[[ Supplied records, beginning ]]

(* ===== verification/RoutingProps.v ===== *)
(** * The compiler's promises: the router

    What an accepted policy becomes on the node's Xray-router, and what no accepted policy does. *)

From S2P Require Import Prelude BTree Utf8 Numeric Json PyText TextFacts Plan IpAddr IndexMap Difflib Effect PyIp RoutingNet.
From S2P Require Import RoutingModel RoutingDocument RoutingCompiler RoutingLaneFacts RoutingCompileFacts.
From S2P Require Import RoutingSample.

Section props.
Context {FT : FloatText} {SHA : Sha256} {E R : Type}.
Implicit Types (policy p : RoutingPolicy) (c : Compiled) (o : Options (E := E) (R := R)) (w : R).

(** A policy that its reader accepted: its default names an egress exactly when it is one, and every
    egress is the text of an exit. *)
Record policy_ok p : Prop := {
  po_check : intent_check (intent p) = Ok tt;
  po_default : forall value, default_egress (intent p) = Some value -> egress_text value;
  po_rules : forall rule value, rule ∈ enabled_rules p -> egress rule = Some value -> egress_text value;
}.

(** What the router is told of an egress: the spec the service resolved it to. *)
Definition egress_runs o (value : option string) (spec : Value) : Prop :=
  match value with
  | None => spec = Null
  | Some v =>
      if is_custom_exit v then resolved_exit (E := E) (R := R) (exits o) (v, spec)
      else if is_node_exit v then resolved_chain (E := E) (R := R) (chains o) (own_of o) (v, spec)
      else spec = Str v
  end.

(** ** A rule of the document, read on its own

    What the router reads in a rule of a lane, field by field, beside what the policy's rule says. *)

(** The texts of a field: their array, and nothing where there are none. *)
Definition reads_texts (l : list string) (v : Value) : Prop := v = Array (map Str l).

(** The suffixes a rule's domains stand for: [*.x] and [x] are both [x] and what is under it, and each is
    written once. *)
Definition reads_domains (l : list string) (v : Value) : Prop := exists ds, v = Array (map Str ds) /\ NoDup ds /\
  forall suffix, suffix ∈ ds <->
    exists domain, domain ∈ l /\ (domain = "*." +:+ suffix \/ (domain = suffix /\ forall rest, domain <> "*." +:+ rest)).

(** The ports of a rule: a number, or the text of a range. *)
Definition reads_port (port : Port) (v : Value) : Prop :=
  match port with One n => v = Num (NInt n) | Range range => v = Str range end.

(** A rule of the document says what the rule of the policy says: each selector in the field of its own
    name, the action's name, and what became of its egress; and it says nothing else. *)
Record rule_reads (rule : RoutingRule) (spec v : Value) : Prop := {
  rr_domains : reads_domains (domains (matcher rule)) (field "domains" v);
  rr_geosites : reads_texts (geosites (matcher rule)) (field "geosites" v);
  rr_cidrs : reads_texts (cidrs (matcher rule)) (field "cidrs" v);
  rr_geoips : reads_texts (geoips (matcher rule)) (field "geoips" v);
  rr_ports : exists vs, field "ports" v = Array vs /\ Forall2 reads_port (ports (matcher rule)) vs;
  rr_protocols : match protocols (matcher rule) with [] => field "protocols" v = Null | l => reads_texts l (field "protocols" v) end;
  rr_action : field "action" v = Str (match action rule with Action.Direct => "direct" | Action.Block => "block" | Action.Egress => "egress" end);
  rr_egress : field "egress" v = spec;
  rr_nothing_else : forall key, key ∉ ["domains"; "geosites"; "cidrs"; "geoips"; "ports"; "protocols"; "action"; "egress"] -> field key v = Null;
}.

[[ Supplied records, end ]]

→ **How to complete this task**
The entries above are to be retyped exactly, with nothing left out.

→ **Written response**
(* ===== verification/RoutingProps.v ===== *)
(** * The compiler's promises: the router

    What an accepted policy becomes on the node's Xray-router, and what no accepted policy does. *)

From S2P Require Import Prelude BTree Utf8 Numeric Json PyText TextFacts Plan IpAddr IndexMap Difflib Effect PyIp RoutingNet.
From S2P Require Import RoutingModel RoutingDocument RoutingCompiler RoutingLaneFacts RoutingCompileFacts.
From S2P Require Import RoutingSample.

Section props.
Context {FT : FloatText} {SHA : Sha256} {E R : Type}.
Implicit Types (policy p : RoutingPolicy) (c : Compiled) (o : Options (E := E) (R := R)) (w : R).

(** A policy that its reader accepted: its default names an egress exactly when it is one, and every
    egress is the text of an exit. *)
Record policy_ok p : Prop := {
  po_check : intent_check (intent p) = Ok tt;
  po_default : forall value, default_egress (intent p) = Some value -> egress_text value;
  po_rules : forall rule value, rule ∈ enabled_rules p -> egress rule = Some value -> egress_text value;
}.

(** What the router is told of an egress: the spec the service resolved it to. *)
Definition egress_runs o (value : option string) (spec : Value) : Prop :=
  match value with
  | None => spec = Null
  | Some v =>
      if is_custom_exit v then resolved_exit (E := E) (R := R) (exits o) (v, spec)
      else if is_node_exit v then resolved_chain (E := E) (R := R) (chains o) (own_of o) (v, spec)
      else spec = Str v
  end.

(** ** A rule of the document, read on its own

    What the router reads in a rule of a lane, field by field, beside what the policy's rule says. *)

(** The texts of a field: their array, and nothing where there are none. *)
Definition reads_texts (l : list string) (v : Value) : Prop := v = Array (map Str l).

(** The suffixes a rule's domains stand for: [*.x] and [x] are both [x] and what is under it, and each is
    written once. *)
Definition reads_domains (l : list string) (v : Value) : Prop := exists ds, v = Array (map Str ds) /\ NoDup ds /\
  forall suffix, suffix ∈ ds <->
    exists domain, domain ∈ l /\ (domain = "*." +:+ suffix \/ (domain = suffix /\ forall rest, domain <> "*." +:+ rest)).

(** The ports of a rule: a number, or the text of a range. *)
Definition reads_port (port : Port) (v : Value) : Prop :=
  match port with One n => v = Num (NInt n) | Range range => v = Str range end.

(** A rule of the document says what the rule of the policy says: each selector in the field of its own
    name, the action's name, and what became of its egress; and it says nothing else. *)
Record rule_reads (rule : RoutingRule) (spec v : Value) : Prop := {
  rr_domains : reads_domains (domains (matcher rule)) (field "domains" v);
  rr_geosites : reads_texts (geosites (matcher rule)) (field "geosites" v);
  rr_cidrs : reads_texts (cidrs (matcher rule)) (field "cidrs" v);
  rr_geoips : reads_texts (geoips (matcher rule)) (field "geoips" v);
  rr_ports : exists vs, field "ports" v = Array vs /\ Forall2 reads_port (ports (matcher rule)) vs;
  rr_protocols : match protocols (matcher rule) with [] => field "protocols" v = Null | l => reads_texts l (field "protocols" v) end;
  rr_action : field "action" v = Str (match action rule with Action.Direct => "direct" | Action.Block => "block" | Action.Egress => "egress" end);
  rr_egress : field "egress" v = spec;
  rr_nothing_else : forall key, key ∉ ["domains"; "geosites"; "cidrs"; "geoips"; "ports"; "protocols"; "action"; "egress"] -> field key v = Null;
}.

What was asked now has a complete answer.